# Your assignment
Below is a block of entries; repeat exactly the lines starting at the line that contains "Facts Projection Store." and ending at the line that contains "(head : ScheduledHead).", both included.
Input records below:
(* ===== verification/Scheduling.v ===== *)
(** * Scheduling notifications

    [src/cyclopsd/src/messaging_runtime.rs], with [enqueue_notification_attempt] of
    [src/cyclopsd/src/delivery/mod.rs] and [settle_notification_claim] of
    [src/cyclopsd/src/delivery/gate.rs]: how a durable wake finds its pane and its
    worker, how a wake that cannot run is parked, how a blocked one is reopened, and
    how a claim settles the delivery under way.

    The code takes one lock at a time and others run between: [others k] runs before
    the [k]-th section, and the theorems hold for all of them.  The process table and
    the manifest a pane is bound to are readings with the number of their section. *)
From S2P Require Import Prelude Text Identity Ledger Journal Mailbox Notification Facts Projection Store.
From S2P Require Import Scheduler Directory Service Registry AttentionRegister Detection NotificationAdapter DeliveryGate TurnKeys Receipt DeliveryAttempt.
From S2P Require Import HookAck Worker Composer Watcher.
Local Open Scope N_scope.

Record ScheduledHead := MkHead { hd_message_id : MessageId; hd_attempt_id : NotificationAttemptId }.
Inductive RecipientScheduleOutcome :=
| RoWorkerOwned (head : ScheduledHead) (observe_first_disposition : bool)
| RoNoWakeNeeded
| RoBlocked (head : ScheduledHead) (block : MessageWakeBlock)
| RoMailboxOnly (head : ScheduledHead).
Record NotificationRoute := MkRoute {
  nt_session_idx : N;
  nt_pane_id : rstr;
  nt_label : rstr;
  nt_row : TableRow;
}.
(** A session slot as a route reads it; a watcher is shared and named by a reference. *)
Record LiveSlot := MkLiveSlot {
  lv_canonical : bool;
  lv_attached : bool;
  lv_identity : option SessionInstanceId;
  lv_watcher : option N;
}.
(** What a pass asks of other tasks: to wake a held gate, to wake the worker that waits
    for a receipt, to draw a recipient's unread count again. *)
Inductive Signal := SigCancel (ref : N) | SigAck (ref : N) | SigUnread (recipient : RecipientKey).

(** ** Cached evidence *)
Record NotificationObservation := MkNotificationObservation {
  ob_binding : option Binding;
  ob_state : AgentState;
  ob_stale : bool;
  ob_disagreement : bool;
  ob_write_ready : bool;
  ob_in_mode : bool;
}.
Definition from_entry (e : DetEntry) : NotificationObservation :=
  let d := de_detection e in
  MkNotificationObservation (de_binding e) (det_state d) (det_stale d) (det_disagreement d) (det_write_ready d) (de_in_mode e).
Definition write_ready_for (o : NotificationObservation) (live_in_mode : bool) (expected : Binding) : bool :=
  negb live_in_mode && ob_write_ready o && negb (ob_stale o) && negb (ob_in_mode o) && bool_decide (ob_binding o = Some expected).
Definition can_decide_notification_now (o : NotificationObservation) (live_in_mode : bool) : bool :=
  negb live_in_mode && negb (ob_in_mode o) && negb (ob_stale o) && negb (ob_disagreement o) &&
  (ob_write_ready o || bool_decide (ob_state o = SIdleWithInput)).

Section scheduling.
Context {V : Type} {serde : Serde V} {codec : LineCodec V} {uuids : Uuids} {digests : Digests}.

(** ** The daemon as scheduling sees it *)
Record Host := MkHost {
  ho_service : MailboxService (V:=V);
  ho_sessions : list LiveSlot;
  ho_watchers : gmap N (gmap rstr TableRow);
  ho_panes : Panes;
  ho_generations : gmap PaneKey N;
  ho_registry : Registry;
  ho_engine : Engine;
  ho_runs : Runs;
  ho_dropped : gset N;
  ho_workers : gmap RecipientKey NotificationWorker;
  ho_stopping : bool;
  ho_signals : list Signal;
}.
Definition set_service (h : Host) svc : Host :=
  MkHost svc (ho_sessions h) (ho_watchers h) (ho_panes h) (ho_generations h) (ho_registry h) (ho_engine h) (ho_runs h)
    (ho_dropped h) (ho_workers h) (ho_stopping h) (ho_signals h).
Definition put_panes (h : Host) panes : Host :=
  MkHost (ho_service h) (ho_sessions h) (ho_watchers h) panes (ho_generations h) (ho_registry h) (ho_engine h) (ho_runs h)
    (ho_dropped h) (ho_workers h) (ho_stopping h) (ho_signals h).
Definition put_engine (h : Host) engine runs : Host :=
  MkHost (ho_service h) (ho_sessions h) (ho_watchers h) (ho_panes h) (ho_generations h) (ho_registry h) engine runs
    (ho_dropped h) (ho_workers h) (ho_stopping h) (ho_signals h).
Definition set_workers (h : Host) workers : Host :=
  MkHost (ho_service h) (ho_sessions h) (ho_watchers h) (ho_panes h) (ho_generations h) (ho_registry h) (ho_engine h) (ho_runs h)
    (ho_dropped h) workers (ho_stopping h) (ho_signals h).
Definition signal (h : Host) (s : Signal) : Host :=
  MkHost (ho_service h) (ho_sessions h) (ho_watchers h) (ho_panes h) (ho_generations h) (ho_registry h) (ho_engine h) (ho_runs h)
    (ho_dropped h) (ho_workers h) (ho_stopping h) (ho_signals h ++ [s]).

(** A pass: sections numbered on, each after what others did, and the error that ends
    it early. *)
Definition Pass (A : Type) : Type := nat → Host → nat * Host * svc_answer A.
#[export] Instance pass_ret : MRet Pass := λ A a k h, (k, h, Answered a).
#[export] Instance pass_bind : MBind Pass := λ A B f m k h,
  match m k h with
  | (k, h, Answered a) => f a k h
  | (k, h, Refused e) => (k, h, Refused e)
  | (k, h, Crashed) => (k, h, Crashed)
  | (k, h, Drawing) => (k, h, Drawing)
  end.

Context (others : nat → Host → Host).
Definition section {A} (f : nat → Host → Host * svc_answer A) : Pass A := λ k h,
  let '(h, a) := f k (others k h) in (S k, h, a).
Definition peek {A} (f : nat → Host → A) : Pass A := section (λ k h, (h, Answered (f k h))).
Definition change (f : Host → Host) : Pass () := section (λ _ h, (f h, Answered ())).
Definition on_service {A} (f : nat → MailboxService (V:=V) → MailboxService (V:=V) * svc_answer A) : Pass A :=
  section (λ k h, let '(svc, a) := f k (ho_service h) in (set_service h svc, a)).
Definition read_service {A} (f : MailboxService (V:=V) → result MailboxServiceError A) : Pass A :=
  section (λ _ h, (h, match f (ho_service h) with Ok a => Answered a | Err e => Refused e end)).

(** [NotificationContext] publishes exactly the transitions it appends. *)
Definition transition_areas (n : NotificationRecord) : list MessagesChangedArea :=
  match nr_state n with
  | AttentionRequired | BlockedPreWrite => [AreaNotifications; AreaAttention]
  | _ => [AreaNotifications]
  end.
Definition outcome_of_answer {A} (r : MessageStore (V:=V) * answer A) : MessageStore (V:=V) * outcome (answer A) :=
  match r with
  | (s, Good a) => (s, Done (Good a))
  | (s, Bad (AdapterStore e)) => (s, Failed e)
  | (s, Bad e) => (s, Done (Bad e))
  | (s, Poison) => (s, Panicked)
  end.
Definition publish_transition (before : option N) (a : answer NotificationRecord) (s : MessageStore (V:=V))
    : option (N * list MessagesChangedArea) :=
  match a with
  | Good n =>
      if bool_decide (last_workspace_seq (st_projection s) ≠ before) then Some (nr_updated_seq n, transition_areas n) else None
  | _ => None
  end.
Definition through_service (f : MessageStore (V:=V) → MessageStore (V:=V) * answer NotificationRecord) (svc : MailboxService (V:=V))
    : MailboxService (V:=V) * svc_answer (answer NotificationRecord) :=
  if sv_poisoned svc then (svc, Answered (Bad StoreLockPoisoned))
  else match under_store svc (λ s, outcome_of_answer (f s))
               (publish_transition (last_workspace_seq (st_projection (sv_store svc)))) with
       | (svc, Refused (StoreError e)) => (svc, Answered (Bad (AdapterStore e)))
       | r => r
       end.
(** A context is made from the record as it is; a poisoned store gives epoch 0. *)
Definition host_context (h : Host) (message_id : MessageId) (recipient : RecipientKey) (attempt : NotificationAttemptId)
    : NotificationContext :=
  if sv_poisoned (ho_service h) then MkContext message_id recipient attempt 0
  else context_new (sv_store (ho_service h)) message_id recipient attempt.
End of Input records.
Input records below:
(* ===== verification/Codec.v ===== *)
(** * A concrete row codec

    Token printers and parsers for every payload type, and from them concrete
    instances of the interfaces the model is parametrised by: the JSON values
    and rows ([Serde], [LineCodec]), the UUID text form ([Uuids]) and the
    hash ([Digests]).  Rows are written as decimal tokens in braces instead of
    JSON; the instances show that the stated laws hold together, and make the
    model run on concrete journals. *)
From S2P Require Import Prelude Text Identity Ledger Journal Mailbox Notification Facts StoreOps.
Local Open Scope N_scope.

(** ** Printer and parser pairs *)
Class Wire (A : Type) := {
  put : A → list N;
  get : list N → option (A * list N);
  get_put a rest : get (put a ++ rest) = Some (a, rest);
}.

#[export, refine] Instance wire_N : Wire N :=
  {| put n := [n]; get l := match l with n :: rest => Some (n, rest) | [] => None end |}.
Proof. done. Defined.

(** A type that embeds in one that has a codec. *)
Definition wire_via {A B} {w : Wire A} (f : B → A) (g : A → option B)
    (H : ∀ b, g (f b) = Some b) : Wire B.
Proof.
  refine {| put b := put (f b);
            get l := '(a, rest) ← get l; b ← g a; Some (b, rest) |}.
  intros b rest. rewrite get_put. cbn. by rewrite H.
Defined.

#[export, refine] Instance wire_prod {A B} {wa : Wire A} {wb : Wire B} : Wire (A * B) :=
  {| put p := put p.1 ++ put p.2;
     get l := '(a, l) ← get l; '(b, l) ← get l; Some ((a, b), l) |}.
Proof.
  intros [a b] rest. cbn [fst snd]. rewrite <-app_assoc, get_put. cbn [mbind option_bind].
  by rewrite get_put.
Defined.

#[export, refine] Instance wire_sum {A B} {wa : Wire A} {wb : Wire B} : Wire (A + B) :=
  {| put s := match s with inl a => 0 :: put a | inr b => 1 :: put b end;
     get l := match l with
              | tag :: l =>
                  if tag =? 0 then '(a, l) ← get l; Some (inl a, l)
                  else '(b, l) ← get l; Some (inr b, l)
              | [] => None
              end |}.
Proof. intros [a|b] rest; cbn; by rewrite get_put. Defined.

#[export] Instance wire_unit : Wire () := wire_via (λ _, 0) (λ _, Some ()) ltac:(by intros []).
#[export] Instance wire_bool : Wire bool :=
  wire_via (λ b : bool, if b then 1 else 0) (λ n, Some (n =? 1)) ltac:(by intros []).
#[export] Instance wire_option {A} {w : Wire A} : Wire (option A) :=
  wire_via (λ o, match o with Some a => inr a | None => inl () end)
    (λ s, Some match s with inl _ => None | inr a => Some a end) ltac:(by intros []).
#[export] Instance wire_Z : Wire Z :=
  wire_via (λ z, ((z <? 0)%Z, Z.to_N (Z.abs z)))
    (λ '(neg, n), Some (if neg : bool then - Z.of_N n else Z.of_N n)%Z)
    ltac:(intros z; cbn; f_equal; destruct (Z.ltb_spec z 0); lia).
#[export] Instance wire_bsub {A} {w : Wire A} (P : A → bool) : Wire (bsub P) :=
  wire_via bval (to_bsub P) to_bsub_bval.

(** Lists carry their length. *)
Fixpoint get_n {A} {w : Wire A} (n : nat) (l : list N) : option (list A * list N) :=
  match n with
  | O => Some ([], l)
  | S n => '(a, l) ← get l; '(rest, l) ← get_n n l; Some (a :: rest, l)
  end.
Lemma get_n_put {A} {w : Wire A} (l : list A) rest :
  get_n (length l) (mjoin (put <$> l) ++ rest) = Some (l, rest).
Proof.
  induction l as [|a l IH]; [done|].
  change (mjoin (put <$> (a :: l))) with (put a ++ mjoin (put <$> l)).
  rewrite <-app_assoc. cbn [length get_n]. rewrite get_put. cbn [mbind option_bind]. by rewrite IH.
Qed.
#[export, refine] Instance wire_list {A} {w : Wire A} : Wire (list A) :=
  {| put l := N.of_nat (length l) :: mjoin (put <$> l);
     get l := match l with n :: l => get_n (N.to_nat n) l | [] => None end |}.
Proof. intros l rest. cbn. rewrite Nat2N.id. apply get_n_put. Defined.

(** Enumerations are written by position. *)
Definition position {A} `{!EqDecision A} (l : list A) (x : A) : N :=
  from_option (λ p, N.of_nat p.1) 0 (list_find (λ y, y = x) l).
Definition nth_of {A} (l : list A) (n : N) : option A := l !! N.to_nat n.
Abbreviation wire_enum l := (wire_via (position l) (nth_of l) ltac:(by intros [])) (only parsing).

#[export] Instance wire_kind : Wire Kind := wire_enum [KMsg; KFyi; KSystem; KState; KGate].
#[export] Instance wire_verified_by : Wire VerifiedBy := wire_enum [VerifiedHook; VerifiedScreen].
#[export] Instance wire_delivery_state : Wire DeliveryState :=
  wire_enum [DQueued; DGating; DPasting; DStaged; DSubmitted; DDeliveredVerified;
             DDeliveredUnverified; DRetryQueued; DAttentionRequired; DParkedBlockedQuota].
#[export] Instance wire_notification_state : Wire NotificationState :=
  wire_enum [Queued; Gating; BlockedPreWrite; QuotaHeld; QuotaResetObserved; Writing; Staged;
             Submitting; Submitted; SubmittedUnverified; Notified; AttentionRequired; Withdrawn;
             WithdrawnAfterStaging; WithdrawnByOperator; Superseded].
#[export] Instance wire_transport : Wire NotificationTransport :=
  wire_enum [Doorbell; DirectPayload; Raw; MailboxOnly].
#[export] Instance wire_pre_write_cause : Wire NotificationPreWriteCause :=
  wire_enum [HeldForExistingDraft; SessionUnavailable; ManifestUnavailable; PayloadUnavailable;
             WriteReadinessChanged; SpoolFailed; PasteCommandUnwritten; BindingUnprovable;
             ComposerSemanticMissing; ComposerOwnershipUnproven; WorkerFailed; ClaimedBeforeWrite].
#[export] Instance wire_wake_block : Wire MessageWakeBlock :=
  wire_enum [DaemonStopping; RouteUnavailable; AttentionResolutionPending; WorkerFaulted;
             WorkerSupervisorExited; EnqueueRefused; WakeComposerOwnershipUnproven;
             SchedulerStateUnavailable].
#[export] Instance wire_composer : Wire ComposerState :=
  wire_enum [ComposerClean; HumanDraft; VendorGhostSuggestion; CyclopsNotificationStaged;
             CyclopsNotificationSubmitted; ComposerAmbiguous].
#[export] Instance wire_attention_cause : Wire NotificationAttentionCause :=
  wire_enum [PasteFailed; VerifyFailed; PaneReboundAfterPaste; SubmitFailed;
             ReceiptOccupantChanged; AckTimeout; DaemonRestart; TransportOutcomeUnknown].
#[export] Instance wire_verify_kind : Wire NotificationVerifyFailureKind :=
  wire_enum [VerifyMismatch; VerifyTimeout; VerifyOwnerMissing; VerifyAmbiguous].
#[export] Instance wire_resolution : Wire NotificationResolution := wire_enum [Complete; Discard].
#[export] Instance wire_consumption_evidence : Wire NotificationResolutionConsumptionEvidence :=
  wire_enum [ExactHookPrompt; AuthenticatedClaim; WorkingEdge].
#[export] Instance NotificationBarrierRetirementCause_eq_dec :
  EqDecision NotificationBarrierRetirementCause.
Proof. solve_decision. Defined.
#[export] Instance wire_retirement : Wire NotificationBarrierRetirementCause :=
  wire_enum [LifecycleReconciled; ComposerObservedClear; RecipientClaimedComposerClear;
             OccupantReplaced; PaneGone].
End of Input records.
# Exercise result
From S2P Require Import Prelude Text Identity Ledger Journal Mailbox Notification Facts Projection Store.
From S2P Require Import Scheduler Directory Service Registry AttentionRegister Detection NotificationAdapter DeliveryGate TurnKeys Receipt DeliveryAttempt.
From S2P Require Import HookAck Worker Composer Watcher.
Local Open Scope N_scope.

Record ScheduledHead := MkHead { hd_message_id : MessageId; hd_attempt_id : NotificationAttemptId }.
Inductive RecipientScheduleOutcome :=
| RoWorkerOwned (head : ScheduledHead) (observe_first_disposition : bool)
| RoNoWakeNeeded
| RoBlocked (head : ScheduledHead) (block : MessageWakeBlock)
| RoMailboxOnly (head : ScheduledHead).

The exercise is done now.